India: Jewels that Enchanted the World is the joint undertaking of State Museums of Moscow Kremlin, headed by Dr Elena Gagarina, and the Indo-Russian Jewellery Foundation, founded by diamond and jewellery connoisseur Alex Popov.  The exhibition has been conceived by Dr Gagarina and Alex Popov who brought together scholars and enthusiasts from India, UK, Switzerland and the USA to realise this ambitious project.  India: Jewels that Enchanted the World celebrates five hundred years of superb design and outstanding craftsmanship: a tapestry of fairy tales, stories of royal rivalries and intrigues, all told against a background of the colourful fabrics, and the smells and sounds of India’s bazaars.   Through the display of exquisite jewels and jewelled objects, it conjures up the beauty and refinement of Indian taste that has enchanted the world for thousands of years. 

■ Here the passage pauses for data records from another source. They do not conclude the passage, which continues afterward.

(* ===== verification/IpcFreeBSD.v ===== *)
(** * IpcFreeBSD: ipc-freebsd.h, the kernel's side on FreeBSD

    A device crosses the border as a packed name-value list of libnv, a library that
    is a parameter here with the laws of its manual page. *)

From Stdlib Require Import Ascii String.
From stdpp Require Import base numbers option sets list list_numbers strings.
From S2P Require Import Prelude CLib Ctype Encoding Containers Setconf Field25519 Ipc IpcLinux IpcBSD.
#[local] Open Scope c_scope.

(** ** libnv *)

Inductive nvvalue (L : Type) :=
  | NvNumber (n : Z)
  | NvBinary (b : bytes)
  | NvBool (b : bool)
  | NvNvlistArray (l : list L).
Arguments NvNumber {L} n.
Arguments NvBinary {L} b.
Arguments NvBool {L} b.
Arguments NvNvlistArray {L} l.

(** [nvlist_add_...] are one operation on values, and [nvlist_exists_...] and [nvlist_get_...] look a name up.
    [nvlist_unpack] gives an [errno] or the list. *)
Class NvLib := {
  nvlist : Type;
  packed : Type;
  nvlist_new : nvlist;
  nvlist_add : nvlist → bytes → nvvalue nvlist → nvlist;
  nvlist_find : nvlist → bytes → option (nvvalue nvlist);
  nvlist_pack : nvlist → packed;
  nvlist_unpack : packed → Z + nvlist;
}.

(** nv(9): a new list is empty, a name that is not in a list can be added, and packing and unpacking gives the list. *)
Class NvLibLaws (nv : NvLib) : Prop := {
  find_new k : nvlist_find nvlist_new k = None;
  find_add l k v : nvlist_find l k = None → nvlist_find (nvlist_add l k v) k = Some v;
  find_add_ne l k v k' : k ≠ k' → nvlist_find (nvlist_add l k v) k' = nvlist_find l k';
  unpack_pack l : nvlist_unpack (nvlist_pack l) = inr l;
}.

Section FreeBSD.
Context {nv : NvLib}.

Definition nvlist_number (l : nvlist) (k : bytes) : option Z :=
  match nvlist_find l k with Some (NvNumber n) => Some n | _ => None end.
Definition nvlist_binary (l : nvlist) (k : bytes) : option bytes :=
  match nvlist_find l k with Some (NvBinary b) => Some b | _ => None end.
Definition nvlist_array (l : nvlist) (k : bytes) : option (list nvlist) :=
  match nvlist_find l k with Some (NvNvlistArray a) => Some a | _ => None end.

(** ** Socket addresses in memory: [sa_len] and [sa_family] are a byte each. *)

Definition bsd_sockaddr_bytes (sa : sockaddr) : bytes := sa_len sa :: sa_family sa :: drop 2 (sockaddr_bytes sa).
(** A copy of 16 to 28 bytes into the zeroed union. *)
Definition bsd_sockaddr_of (b : bytes) : sockaddr :=
  sockaddr_of (le_bytes 2 (at_ b 1) ++ drop 2 b ++ replicate (28 - length b) 0).

(** ** kernel_get_device *)

(** [if (nvlist_exists_...(l, k)) { v = nvlist_get_...(l, k); store }] *)
Definition stored {A X} (o : option A) (store : A → X → X) (x : X) : X := match o with Some v => store v x | None => x end.

Definition read_device (l : nvlist) (dev : wgdevice) : wgdevice :=
  let dev := stored (nvlist_number l (str "listen-port"))
    (λ number dev, if number <=? 0xffff then set_flags (set_flag (flags dev) WGDEVICE_HAS_LISTEN_PORT) (set_listen_port number dev) else dev) dev in
  let dev := stored (nvlist_number l (str "user-cookie"))
    (λ number dev, if number <=? 0xffffffff then set_flags (set_flag (flags dev) WGDEVICE_HAS_FWMARK) (set_fwmark number dev) else dev) dev in
  let dev := stored (nvlist_binary l (str "public-key"))
    (λ binary dev, if Nat.eqb (length binary) 32 then set_flags (set_flag (flags dev) WGDEVICE_HAS_PUBLIC_KEY) (set_public_key binary dev) else dev) dev in
  stored (nvlist_binary l (str "private-key"))
    (λ binary dev, if Nat.eqb (length binary) 32 then set_flags (set_flag (flags dev) WGDEVICE_HAS_PRIVATE_KEY) (set_private_key binary dev) else dev) dev.

Definition read_peer (l : nvlist) : wgpeer :=
  let peer := wgpeer_zero in
  let peer := stored (nvlist_binary l (str "public-key"))
    (λ binary peer, if Nat.eqb (length binary) 32 then set_p_flags (set_flag (p_flags peer) WGPEER_HAS_PUBLIC_KEY) (set_p_public_key binary peer) else peer) peer in
  let peer := stored (nvlist_binary l (str "preshared-key"))
    (λ binary peer,
       if Nat.eqb (length binary) 32 then
         let peer := set_preshared_key binary peer in
         if negb (key_is_zero (preshared_key peer)) then set_p_flags (set_flag (p_flags peer) WGPEER_HAS_PRESHARED_KEY) peer else peer
       else peer) peer in
  let peer := stored (nvlist_number l (str "persistent-keepalive-interval"))
    (λ number peer,
       if number <=? 0xffff then set_p_flags (set_flag (p_flags peer) WGPEER_HAS_PERSISTENT_KEEPALIVE_INTERVAL) (set_keepalive number peer) else peer) peer in
  let peer := stored (nvlist_binary l (str "endpoint"))
    (λ b peer,
       if (Z.of_nat (length b) <=? SIZEOF_ENDPOINT) && (SIZEOF_SOCKADDR <=? Z.of_nat (length b)) && ((at_ b 1 =? AF_INET) || (at_ b 1 =? AF_INET6))
       then set_endpoint (bsd_sockaddr_of b) peer else peer) peer in
  let peer := stored (nvlist_number l (str "rx-bytes")) set_rx_bytes peer in
  let peer := stored (nvlist_number l (str "tx-bytes")) set_tx_bytes peer in
  stored (nvlist_binary l (str "last-handshake-time"))
    (λ binary peer, if Nat.eqb (length binary) 16 then set_tv_nsec (s64_at (drop 8 binary)) (set_tv_sec (s64_at binary) peer) else peer) peer.

(** [memcpy] of [n] bytes of a binary, whose length was not looked at. *)
Definition copy_address (n : nat) (binary : bytes) (fam number : Z) : M wgallowedip :=
  if (length binary <? n)%nat then undefined
  else mret (store_ip (take n binary) (set_cidr number (set_family fam wgallowedip_zero))).

(** The loop over the addresses: [inl] is the value of [ret] at [err_peer]. *)
Fixpoint read_aips (l : list nvlist) (peer : wgpeer) : M (Z + wgpeer) :=
  match l with
  | [] => mret (inr peer)
  | a :: l' =>
      match nvlist_number a (str "cidr"), nvlist_binary a (str "ipv4"), nvlist_binary a (str "ipv6") with
      | None, _, _ | Some _, None, None => read_aips l' peer
      | Some number, v4, v6 =>
          aip ← alloc;
          if negb aip then mret (inl (- ENOMEM))
          else
            r ← (match v4, v6 with
                 | Some binary, _ =>
                     if 32 <? number then mret (inl EINVAL) else aip ← copy_address 4 binary AF_INET number; mret (inr aip)
                 | None, Some binary =>
                     if 128 <? number then mret (inl EINVAL) else aip ← copy_address 16 binary AF_INET6 number; mret (inr aip)
                 | None, None => undefined
                 end);
            match r with
            | inl ret => mret (inl ret)
            | inr aip =>
                read_aips l'
                  (set_last_allowedip (Some (next_pos (last_allowedip peer))) (set_allowedips (link_after (allowedips peer) (last_allowedip peer) aip) peer))
            end
      end
  end.

Fixpoint read_peers (l : list nvlist) (dev : wgdevice) : M (Z + wgdevice) :=
  match l with
  | [] => mret (inr dev)
  | p :: l' =>
      peer ← alloc;
      if negb peer then mret (inl (- ENOMEM))
      else
        r ← (match nvlist_array p (str "allowed-ips") with
             | Some aips => read_aips aips (read_peer p)
             | None => mret (inr (read_peer p))
             end);
        match r with
        | inl ret => mret (inl ret)
        | inr peer =>
            read_peers l' (set_last_peer (Some (next_pos (last_peer dev))) (set_peers (link_after (peers dev) (last_peer dev) peer) dev))
        end
  end.

Section Get.
Variable socket_errno : Z.
(** The two calls of SIOCGWG for a name: an [errno], or nothing; the second one fills the buffer. *)
Variable ioctl_size : bytes → option Z.
Variable ioctl_data : bytes → Z + packed.

Definition kernel_get_device (ifname : bytes) : M (Z * option wgdevice) :=
  if truthy socket_errno then mret (- socket_errno, None)
  else match ioctl_size (strlcpy_name ifname) with
  | Some errno => mret (- errno, None)
  | None =>
      wgd_data ← alloc;
      if negb wgd_data then mret (- ENOMEM, None)
      else match ioctl_data (strlcpy_name ifname) with
      | inl errno => mret (- errno, None)
      | inr data =>
          dev ← alloc;
          if negb dev then mret (- ENOMEM, None)
          else match nvlist_unpack data with
          | inl errno => mret (- errno, None)
          | inr nvl_device =>
              let dev := read_device nvl_device (set_name (strlcpy_name ifname) wgdevice_zero) in
              match nvlist_array nvl_device (str "peers") with
              | None => mret (0, Some dev)
              | Some nvl_peers =>
                  r ← read_peers nvl_peers dev;
                  mret (match r with inl ret => (ret, None) | inr dev => (0, Some dev) end)
              end
          end
      end
  end.
End Get.

(** ** kernel_set_device *)

Definition add_if (b : bool) (l : nvlist) (k : bytes) (v : nvvalue nvlist) : nvlist := if b then nvlist_add l k v else l.

Definition device_nvlist (d : wgdevice) : nvlist :=
  let l := add_if (has_flag (flags d) WGDEVICE_HAS_PRIVATE_KEY) nvlist_new (str "private-key") (NvBinary (private_key d)) in
  let l := add_if (has_flag (flags d) WGDEVICE_HAS_LISTEN_PORT) l (str "listen-port") (NvNumber (listen_port d)) in
  let l := add_if (has_flag (flags d) WGDEVICE_HAS_FWMARK) l (str "user-cookie") (NvNumber (fwmark d)) in
  add_if (has_flag (flags d) WGDEVICE_REPLACE_PEERS) l (str "replace-peers") (NvBool true).

Definition peer_nvlist (p : wgpeer) : nvlist :=
  let l := nvlist_add nvlist_new (str "public-key") (NvBinary (p_public_key p)) in
  let l := add_if (has_flag (p_flags p) WGPEER_HAS_PRESHARED_KEY) l (str "preshared-key") (NvBinary (preshared_key p)) in
  let l := add_if (has_flag (p_flags p) WGPEER_HAS_PERSISTENT_KEEPALIVE_INTERVAL) l (str "persistent-keepalive-interval")
             (NvNumber (persistent_keepalive_interval p)) in
  let l := add_if ((sa_family (endpoint p) =? AF_INET) || (sa_family (endpoint p) =? AF_INET6)) l (str "endpoint")
             (NvBinary (bsd_sockaddr_bytes (endpoint p))) in
  let l := add_if (has_flag (p_flags p) WGPEER_REPLACE_ALLOWEDIPS) l (str "replace-allowedips") (NvBool true) in
  add_if (has_flag (p_flags p) WGPEER_REMOVE_ME) l (str "remove") (NvBool true).

Definition aip_nvlist (a : wgallowedip) : nvlist :=
  let l := nvlist_add nvlist_new (str "cidr") (NvNumber (cidr a)) in
  if family a =? AF_INET then nvlist_add l (str "ipv4") (NvBinary (ip4 a))
  else if family a =? AF_INET6 then nvlist_add l (str "ipv6") (NvBinary (ip6 a))
  else l.

Section Set_.
(** [errno] as the calls before left it. *)
Variable errno : Z.

(** [inl] is the [errno] at [err_peer], which replaces the [ret] that was set before it. *)
Fixpoint build_aips (ips : list wgallowedip) : M (Z + list nvlist) :=
  match ips with
  | [] => mret (inr [])
  | aip :: ips' =>
      nvl_aip ← alloc;
      if negb nvl_aip then mret (inl ENOMEM)
      else if truthy (ai_flags aip) then mret (inl errno)
      else
        r ← build_aips ips';
        mret (match r with inl e => inl e | inr l => inr (aip_nvlist aip :: l) end)
  end.

Fixpoint build_peers (ps : list wgpeer) : M (Z + list nvlist) :=
  match ps with
  | [] => mret (inr [])
  | peer :: ps' =>
      nvl_peer ← alloc;
      if negb nvl_peer then mret (inl ENOMEM)
      else
        nvl_aips ← (if allowedips peer is [] then mret true else alloc);
        if negb nvl_aips then mret (inl ENOMEM)
        else
          r ← build_aips (allowedips peer);
          match r with
          | inl e => mret (inl e)
          | inr aips =>
              let l := peer_nvlist peer in
              let l := if aips is [] then l else nvlist_add l (str "allowed-ips") (NvNvlistArray aips) in
              r ← build_peers ps';
              mret (match r with inl e => inl e | inr rest => inr (l :: rest) end)
          end
  end.

Variable socket_errno : Z.
(** Whether SIOCSWG succeeds with this name and list. *)
Variable ioctl : bytes → packed → bool.

(** An addition that has failed shows when the list is packed. *)
Definition kernel_set_device (d : wgdevice) : M Z :=
  nvl_device ← alloc;
  if negb nvl_device then mret (- ENOMEM)
  else
    nvl_peers ← (if peers d is [] then mret true else alloc);
    if negb nvl_peers then mret (- ENOMEM)
    else
      r ← build_peers (peers d);
      match r with
      | inl e => mret (- e)
      | inr ps =>
          let l := device_nvlist d in
          let l := if ps is [] then l else nvlist_add l (str "peers") (NvNvlistArray ps) in
          wgd_data ← alloc;
          if negb wgd_data then mret (- ENOMEM)
          else if truthy socket_errno then mret (- socket_errno)
          else mret (if ioctl (strlcpy_name (name d)) (nvlist_pack l) then 0 else -1)
      end.
End Set_.
End FreeBSD.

Maharaja Bhupinder Singh of Patiala (cat. 145); Cartier Archives




FACT SHEET


Exhibition title:          India: Jewels that Enchanted the World

Exhibition dates:       12 April to 27 July 2014

Location:                    The State Museums of Moscow Kremlin, www.kreml.ru/en

Summary:                  The State Museums of Moscow Kremlin together with the Indo-Russian Jewellery Foundation will stage India: Jewels that Enchanted the World in The Belfry and the One-Pillar Hall.  Visitors will be taken on a journey that explores the splendours of India: mysterious amulets from the temples of Tamil Nadu, Kundan Mina enamels from Rajasthan, whimsical Place Vendôme creations for Indian princes, as well as exciting jewellery by India’s leading contemporary designers.  The exhibition is a tapestry of fairy tales, stories of royal rivalries and intrigues, all told against a background of the colourful fabrics, and the smells and sounds of India’s bazaars.

                                    This is the first time that the remarkable story of four centuries of Indian jewellery history is shown in a single comprehensive exhibition.  Symbolically it will be presented in the capital of Russia, Moscow, where the East continues to interact with the West.

Opening hours:          Open daily, 10 am to 5 pm.  Closed Thursdays

Admission:                 RM 33

Organised by:            The State Museums of Moscow Kremlin and the Indo-Russian Jewellery                                        Foundation

Curators:                    Ekaterina Shcherbina, Chief Curator, and Dr Usha R. Balakrishnan, Guest Curator

Catalogue:                  The exhibition is accompanied by an illustrated catalogue published by the Indo-                           Russian Jewellery Foundation: 260 x 340 mm; 428 pages; 430 colour                                              illustrations; hardback.
                                    English edition: ISBN 978-0-9928404-1-9; price: £170, €200, $270
                                    Russian edition: ISBN 978-0-9928404-0-2
                                    To order, contact: www.irjf.org


Related events:          There will be a series of educational and cultural programmes.